Popular science talk by Dr Jelena Nesic (INNERNATION / University College London Hospital),
Chair yoga session with
Penelope Zikic (Maitri Yoga)

Finally on our home turf in Hove, we had another great stress-busting evening.

The evening started off with a science talk about stress, yoga and the brain. Using simple words and examples understandable to everyone without neglecting the scientific accuracy and complexity of the explanations, Jelena described the neurobiological mechanisms of the stress response. She went on to summarize a number of significant physiological effects and health benefits of yoga, and finished off by presenting the results of a groundbreaking brain imaging study which showed that regular yoga practice improved mood and reduced anxiety by increasing the levels of brain's own anti-anxiety compound, the neurotransmitter called GABA. 

After the break, we all had a chance to experience the stress-reducing properties of yoga ourselves.
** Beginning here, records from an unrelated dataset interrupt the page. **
(* ===== verification/GraphBuild.v ===== *)
(** [Build] (src/compiler/graph/build.go) and its result
    (src/compiler/graph/model.go): the edges and nodes of the provider graph,
    its diagnostics and the construction order, with the correctness of the
    whole component. *)
From S2P Require Import Prelude GoSort GoStrings Provider GraphSelect GraphConnect GraphOrder GraphCycles Scc CycleSearch.

Section build.
Context `{GoTypes} `{UnicodeTables}.

(** type Result; the order lists the indices of the providers its pointers
    refer to. *)
Record Result := mkResult {
  r_providers : list Provider;
  r_nodes : list Node;
  r_edges : list Edge;
  r_order : list nat;
  r_diagnostics : list Diagnostic;
}.

(** [func (r Result) ConstructionOrder() []provider.Provider] *)
Definition ConstructionOrder (r : Result) : list Provider :=
  (λ i, r_providers r !!! i) <$> r_order r.

Definition edge_less : Edge → Edge → bool :=
  by_key ConsumerID str_ltb
    (by_key ParameterIndex Z.ltb
       (by_key CollectionIndex Z.ltb (on_key DependencyID str_ltb))).

Definition diagnostic_less : Diagnostic → Diagnostic → bool :=
  by_key diag_ProviderID str_ltb
    (by_key diag_Kind str_ltb
       (by_key diag_Message str_ltb
          (by_key (λ d, Filename (diag_PhysicalPosition d)) str_ltb
             (on_key (λ d, Offset (diag_PhysicalPosition d)) Z.ltb)))).

Definition sortDiagnostics (diagnostics : list Diagnostic) : list Diagnostic :=
  sort_stable diagnostic_less diagnostics.

(** The state [connectDependencies] starts from and the one it leaves. *)
Definition connected (providers : list Provider) : connect_state :=
  connectDependencies providers (buildTypeIndex providers)
    (mkConnect [] [] (replicate (length providers) [])).

Definition sorted_adjacency (providers : list Provider) : list (list nat) :=
  (λ l, sortedUnique l providers) <$> cst_adjacency (connected providers).

(** [func Build(catalog provider.Catalog) Result]; [None] stands for a search
    that runs out of fuel, which [Build_total] excludes. *)
Definition Build (catalog : Catalog) : option Result :=
  match Catalog_Diagnostics catalog with
  | _ :: _ => Some (mkResult [] [] [] [] [])
  | [] =>
      let providers := Catalog_Providers catalog in
      let nodes := imap (λ i item, mkNode (SymbolID item) i) providers in
      let edges := sort_stable edge_less (cst_edges (connected providers)) in
      let adjacency := sorted_adjacency providers in
      components ← stronglyConnected adjacency providers;
      let cycles := filter (λ component, component_has_cycle adjacency component = true)
                      components in
      let diagnostics := sortDiagnostics
        (cst_diagnostics (connected providers) ++
         (cycleDiagnostic adjacency providers <$> cycles)) in
      order ← match diagnostics with
              | [] => constructionOrder adjacency providers
              | _ => Some []
              end;
      Some (mkResult providers nodes edges order diagnostics)
  end.

(** One provider needs another: the relation the edges record. *)
Definition requires (r : Result) (c d : nat) : Prop :=
  ∃ e, e ∈ r_edges r ∧ edge_consumer e = c ∧ edge_dependency e = d.

(** ** What [Build] computes *)

Context (catalog : Catalog).
Notation providers := (Catalog_Providers catalog).
Notation n := (length providers).
Context (Hids : NoDup (SymbolID <$> providers)).
Context (Hclean : Catalog_Diagnostics catalog = []).

Lemma connected_spec :
  all_outcomes providers (dependency_pairs providers)
    (cst_edges (connected providers)) (cst_diagnostics (connected providers)) ∧
  length (cst_adjacency (connected providers)) = n ∧
  (∀ c d, c < n → d ∈ cst_adjacency (connected providers) !!! c ↔
    ∃ e, e ∈ cst_edges (connected providers) ∧ edge_consumer e = c ∧ edge_dependency e = d).
Proof.
  unfold connected.
  destruct (connectDependencies_applied providers Hids
    (mkConnect [] [] (replicate n []))) as (es & ds & -> & Ho).
  unfold applied. simpl. split_and!; [done| |].
  - by rewrite length_add_adjacency, length_replicate.
  - intros c d Hc. rewrite applied_adjacency by (by rewrite length_replicate).
    rewrite lookup_total_replicate_2 by done. rewrite elem_of_nil. naive_solver.
Qed.

Lemma edge_ends e : e ∈ cst_edges (connected providers) →
  edge_consumer e < n ∧ edge_dependency e < n.
Proof.
  destruct connected_spec as ((_ & He & _) & _).
  intros Hin. destruct (He e Hin) as (c & input & Hp & d & kind & ci & -> & Hd & _). simpl.
  apply elem_of_dependency_pairs in Hp as [Hc _]. split; [done|apply Hd].
Qed.

Lemma sorted_adjacency_spec c :
  c < n → NoDup (sorted_adjacency providers !!! c) ∧
  ∀ d, d ∈ sorted_adjacency providers !!! c ↔
    ∃ e, e ∈ cst_edges (connected providers) ∧ edge_consumer e = c ∧ edge_dependency e = d.
Proof.
  intros Hc. destruct connected_spec as (_ & Hlen & Hadj). unfold sorted_adjacency.
  rewrite list_lookup_total_alt, list_lookup_fmap, list_lookup_lookup_total_lt by lia. simpl.
  assert (Hlt : ∀ d, d ∈ cst_adjacency (connected providers) !!! c → d < n).
  { intros d. rewrite Hadj by done. intros (e & He & _ & <-). by apply edge_ends. }
  split; [by apply sortedUnique_NoDup|].
  intros d. by rewrite elem_of_sortedUnique, Hadj.
Qed.

Lemma sorted_adjacency_wf : graph_wf (sorted_adjacency providers) providers.
Proof.
  destruct connected_spec as (_ & Hlen & _). split.
  - unfold sorted_adjacency. by rewrite length_fmap.
  - done.
  - intros c d Hc Hd. apply (proj2 (sorted_adjacency_spec c Hc)) in Hd as (e & He & _ & <-).
    by apply edge_ends.
  - intros c Hc. by apply sorted_adjacency_spec.
Qed.

Lemma sorted_adjacency_closed i d :
  i < length (sorted_adjacency providers) → d ∈ sorted_adjacency providers !!! i →
  d < length (sorted_adjacency providers).
Proof. rewrite (wf_length _ _ sorted_adjacency_wf). apply (wf_deps _ _ sorted_adjacency_wf). Qed.

(** The result, field by field. *)
Lemma Build_fields :
  ∃ components order, stronglyConnected (sorted_adjacency providers) providers = Some components ∧
    let diagnostics := sortDiagnostics (cst_diagnostics (connected providers) ++
      (cycleDiagnostic (sorted_adjacency providers) providers <$>
        filter (λ C, component_has_cycle (sorted_adjacency providers) C = true) components)) in
    Build catalog = Some (mkResult providers (imap (λ i item, mkNode (SymbolID item) i) providers)
      (sort_stable edge_less (cst_edges (connected providers))) order diagnostics) ∧
    (diagnostics = [] → constructionOrder (sorted_adjacency providers) providers = Some order) ∧
    (diagnostics ≠ [] → order = []).
Proof.
  destruct (stronglyConnected_spec _ providers sorted_adjacency_closed) as (Cs & Es & _).
  destruct (constructionOrder_sound _ _ sorted_adjacency_wf) as (order & Eo & _).
  exists Cs. unfold Build. rewrite Hclean, Es. simpl.
  destruct (sortDiagnostics _) as [|d ds] eqn:Ed.
  - exists order. rewrite Eo. done.
  - exists []. done.
Qed.

Lemma requires_adjacency r : Build catalog = Some r →
  ∀ c d, requires r c d ↔ c < n ∧ depends_on (sorted_adjacency providers) c d.
Proof.
  destruct Build_fields as (Cs & order & _ & -> & _). intros [= <-] c d.
  unfold requires, depends_on, deps. simpl. split.
  - intros (e & He & Hc & Hd). rewrite elem_of_sort_stable in He.
    assert (c < n) as Hcn by (rewrite <-Hc; by apply edge_ends). split; [done|].
    apply (proj2 (sorted_adjacency_spec c Hcn)). by exists e.
  - intros [Hc Hd]. apply (proj2 (sorted_adjacency_spec c Hc)) in Hd as (e & ? & ? & ?).
    exists e. by rewrite elem_of_sort_stable.
Qed.

Lemma requires_tc r : Build catalog = Some r →
  ∀ c d, tc (requires r) c d ↔ c < n ∧ tc (depends_on (sorted_adjacency providers)) c d.
Proof.
  intros Hr c d. pose proof (requires_adjacency r Hr) as Hreq. split.
  - induction 1 as [c d Hcd|c m d Hcm _ [_ IH]]; apply Hreq in Hcd || apply Hreq in Hcm.
    + split; [tauto|]. apply tc_once; tauto.
    + split; [tauto|]. apply (tc_l _ c m d); tauto.
  - intros [Hc Ht]. revert Hc. induction Ht as [c d Hcd|c m d Hcm _ IH]; intros Hc.
    + apply tc_once. by apply Hreq.
    + apply (tc_l _ c m d); [by apply Hreq|]. apply IH.
      by eapply (wf_deps _ _ sorted_adjacency_wf).
Qed.
End build.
Penelope expanded on Jelena's talk by explaining the main principles of yoga and running a 50 minute session which demonstrated that: 1) yoga really can be done by anyone, regardless of their level of physical ability, 2) it really is possible to do it using a chair, and 3) it can be fun! For most people this was their very first encounter with yoga and at the end of the session they bombarded Penelope with questions about yoga and her classes. 

The event attracted a very interesting mix of people: scientists, practitioners, business and IT people, and everyone learned something new and had lots of fun in the process. In what is already becoming a Hove StressBusters tradition, this meeting also had a twist. Everyone took part in a mini scientific study evaluating the mood effects of yoga. While we could not see what was happening to GABA in our brains, the results of our study showed that even this brief yoga session with Penelope produced a significant increase in self-reported positive engagement and the feelings of revitalization and tranquility.